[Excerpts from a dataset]
= Beginning of Section =

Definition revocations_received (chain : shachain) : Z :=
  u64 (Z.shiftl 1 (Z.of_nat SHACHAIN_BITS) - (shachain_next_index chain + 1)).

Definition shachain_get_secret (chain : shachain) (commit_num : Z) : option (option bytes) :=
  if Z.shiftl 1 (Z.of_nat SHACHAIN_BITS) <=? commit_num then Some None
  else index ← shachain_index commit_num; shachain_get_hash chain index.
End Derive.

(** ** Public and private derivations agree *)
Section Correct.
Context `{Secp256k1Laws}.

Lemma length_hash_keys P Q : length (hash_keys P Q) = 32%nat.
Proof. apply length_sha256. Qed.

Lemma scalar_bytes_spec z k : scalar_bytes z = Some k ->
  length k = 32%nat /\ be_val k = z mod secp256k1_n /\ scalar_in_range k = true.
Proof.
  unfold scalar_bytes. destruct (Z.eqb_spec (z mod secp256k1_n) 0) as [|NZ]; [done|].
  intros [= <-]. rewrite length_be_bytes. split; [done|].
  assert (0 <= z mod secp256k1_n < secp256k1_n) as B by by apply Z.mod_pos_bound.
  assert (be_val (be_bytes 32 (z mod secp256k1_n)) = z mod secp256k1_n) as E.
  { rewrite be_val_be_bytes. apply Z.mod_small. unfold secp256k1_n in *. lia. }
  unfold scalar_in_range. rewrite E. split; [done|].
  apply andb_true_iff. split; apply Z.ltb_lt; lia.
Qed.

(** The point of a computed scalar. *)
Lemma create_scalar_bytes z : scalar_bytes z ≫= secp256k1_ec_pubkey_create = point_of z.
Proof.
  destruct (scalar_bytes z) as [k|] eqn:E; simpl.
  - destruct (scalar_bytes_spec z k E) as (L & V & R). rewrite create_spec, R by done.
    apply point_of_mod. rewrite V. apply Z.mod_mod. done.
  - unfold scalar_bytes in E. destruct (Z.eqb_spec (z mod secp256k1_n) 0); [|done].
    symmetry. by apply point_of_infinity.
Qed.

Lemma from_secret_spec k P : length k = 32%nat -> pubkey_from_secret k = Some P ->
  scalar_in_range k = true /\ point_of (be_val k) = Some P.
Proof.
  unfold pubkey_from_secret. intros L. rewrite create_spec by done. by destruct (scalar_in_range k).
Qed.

= End of Section =
= Beginning of Section =

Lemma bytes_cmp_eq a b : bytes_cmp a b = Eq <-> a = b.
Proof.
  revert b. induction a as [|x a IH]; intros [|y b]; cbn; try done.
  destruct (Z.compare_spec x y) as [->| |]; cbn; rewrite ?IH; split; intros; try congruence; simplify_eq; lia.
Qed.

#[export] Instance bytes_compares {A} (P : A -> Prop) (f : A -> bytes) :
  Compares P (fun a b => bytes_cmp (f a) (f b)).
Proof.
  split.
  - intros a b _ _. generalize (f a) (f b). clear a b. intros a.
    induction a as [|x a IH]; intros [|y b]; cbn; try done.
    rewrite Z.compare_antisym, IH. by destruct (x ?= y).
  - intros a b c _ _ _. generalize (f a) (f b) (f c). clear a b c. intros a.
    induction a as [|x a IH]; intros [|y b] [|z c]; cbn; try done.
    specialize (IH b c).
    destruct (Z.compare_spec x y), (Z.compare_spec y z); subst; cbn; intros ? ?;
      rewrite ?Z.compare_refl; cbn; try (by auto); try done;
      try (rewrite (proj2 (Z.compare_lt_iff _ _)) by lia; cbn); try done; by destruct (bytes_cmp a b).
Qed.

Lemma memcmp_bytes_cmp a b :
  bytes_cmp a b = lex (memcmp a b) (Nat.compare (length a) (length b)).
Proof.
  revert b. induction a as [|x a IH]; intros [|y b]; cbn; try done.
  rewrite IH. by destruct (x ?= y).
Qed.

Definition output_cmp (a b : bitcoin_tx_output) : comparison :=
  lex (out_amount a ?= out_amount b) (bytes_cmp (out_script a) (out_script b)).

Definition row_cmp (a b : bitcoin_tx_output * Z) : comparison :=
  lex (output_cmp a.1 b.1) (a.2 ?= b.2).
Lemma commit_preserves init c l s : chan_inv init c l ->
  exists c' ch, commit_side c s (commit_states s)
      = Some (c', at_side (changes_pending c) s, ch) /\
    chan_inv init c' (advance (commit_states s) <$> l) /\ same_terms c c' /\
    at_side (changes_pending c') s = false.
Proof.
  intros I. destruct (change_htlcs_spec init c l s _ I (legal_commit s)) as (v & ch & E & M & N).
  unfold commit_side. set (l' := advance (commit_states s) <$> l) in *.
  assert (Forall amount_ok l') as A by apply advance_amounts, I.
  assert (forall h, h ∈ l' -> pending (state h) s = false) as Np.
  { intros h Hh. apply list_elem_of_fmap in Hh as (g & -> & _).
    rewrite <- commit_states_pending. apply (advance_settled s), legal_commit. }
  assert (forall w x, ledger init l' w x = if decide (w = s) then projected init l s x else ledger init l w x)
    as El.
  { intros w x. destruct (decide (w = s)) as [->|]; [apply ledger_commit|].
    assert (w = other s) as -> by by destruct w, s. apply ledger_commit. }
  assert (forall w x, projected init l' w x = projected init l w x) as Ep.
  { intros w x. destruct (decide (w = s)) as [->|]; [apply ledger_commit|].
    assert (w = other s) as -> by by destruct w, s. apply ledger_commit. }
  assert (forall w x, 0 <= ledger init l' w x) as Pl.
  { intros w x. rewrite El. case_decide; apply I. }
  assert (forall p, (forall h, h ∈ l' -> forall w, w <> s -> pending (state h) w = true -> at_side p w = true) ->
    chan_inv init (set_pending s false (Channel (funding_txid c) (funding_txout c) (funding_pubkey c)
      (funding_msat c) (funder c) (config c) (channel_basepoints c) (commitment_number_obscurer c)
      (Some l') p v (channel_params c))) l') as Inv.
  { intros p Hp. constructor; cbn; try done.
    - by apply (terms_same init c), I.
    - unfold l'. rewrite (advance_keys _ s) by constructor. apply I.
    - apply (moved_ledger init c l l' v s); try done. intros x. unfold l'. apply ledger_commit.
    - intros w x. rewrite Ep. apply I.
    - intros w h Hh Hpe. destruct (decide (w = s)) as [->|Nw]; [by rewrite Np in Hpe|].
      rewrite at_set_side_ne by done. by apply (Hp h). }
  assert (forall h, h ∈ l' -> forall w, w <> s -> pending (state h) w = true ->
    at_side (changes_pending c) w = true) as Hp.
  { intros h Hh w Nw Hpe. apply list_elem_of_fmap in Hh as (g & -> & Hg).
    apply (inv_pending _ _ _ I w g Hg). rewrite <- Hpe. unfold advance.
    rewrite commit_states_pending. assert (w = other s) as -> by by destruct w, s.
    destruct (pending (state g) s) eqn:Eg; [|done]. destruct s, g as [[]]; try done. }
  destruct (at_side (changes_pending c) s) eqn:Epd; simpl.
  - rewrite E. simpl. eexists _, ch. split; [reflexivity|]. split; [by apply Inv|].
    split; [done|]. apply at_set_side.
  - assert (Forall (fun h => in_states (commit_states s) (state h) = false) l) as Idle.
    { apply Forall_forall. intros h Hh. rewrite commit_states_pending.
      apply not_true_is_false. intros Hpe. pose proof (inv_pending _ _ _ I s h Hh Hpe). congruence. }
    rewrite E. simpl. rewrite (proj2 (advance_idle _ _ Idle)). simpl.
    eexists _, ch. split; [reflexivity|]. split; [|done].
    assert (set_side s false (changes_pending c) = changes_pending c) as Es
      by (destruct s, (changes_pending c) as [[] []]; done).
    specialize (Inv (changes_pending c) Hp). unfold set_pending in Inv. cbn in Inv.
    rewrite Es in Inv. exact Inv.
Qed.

= End of Section =

#### TASK DIRECTIONS:
Repeat, exactly as they stand above, the lines from the line with "Definition revocations_received (chain" to the line with "unfold scalar_bytes. destruct", both lines included.

#### SOLUTION FOR THIS TASK:
Definition revocations_received (chain : shachain) : Z :=
  u64 (Z.shiftl 1 (Z.of_nat SHACHAIN_BITS) - (shachain_next_index chain + 1)).

Definition shachain_get_secret (chain : shachain) (commit_num : Z) : option (option bytes) :=
  if Z.shiftl 1 (Z.of_nat SHACHAIN_BITS) <=? commit_num then Some None
  else index ← shachain_index commit_num; shachain_get_hash chain index.
End Derive.

(** ** Public and private derivations agree *)
Section Correct.
Context `{Secp256k1Laws}.

Lemma length_hash_keys P Q : length (hash_keys P Q) = 32%nat.
Proof. apply length_sha256. Qed.

Lemma scalar_bytes_spec z k : scalar_bytes z = Some k ->
  length k = 32%nat /\ be_val k = z mod secp256k1_n /\ scalar_in_range k = true.
Proof.
  unfold scalar_bytes. destruct (Z.eqb_spec (z mod secp256k1_n) 0) as [|NZ]; [done|].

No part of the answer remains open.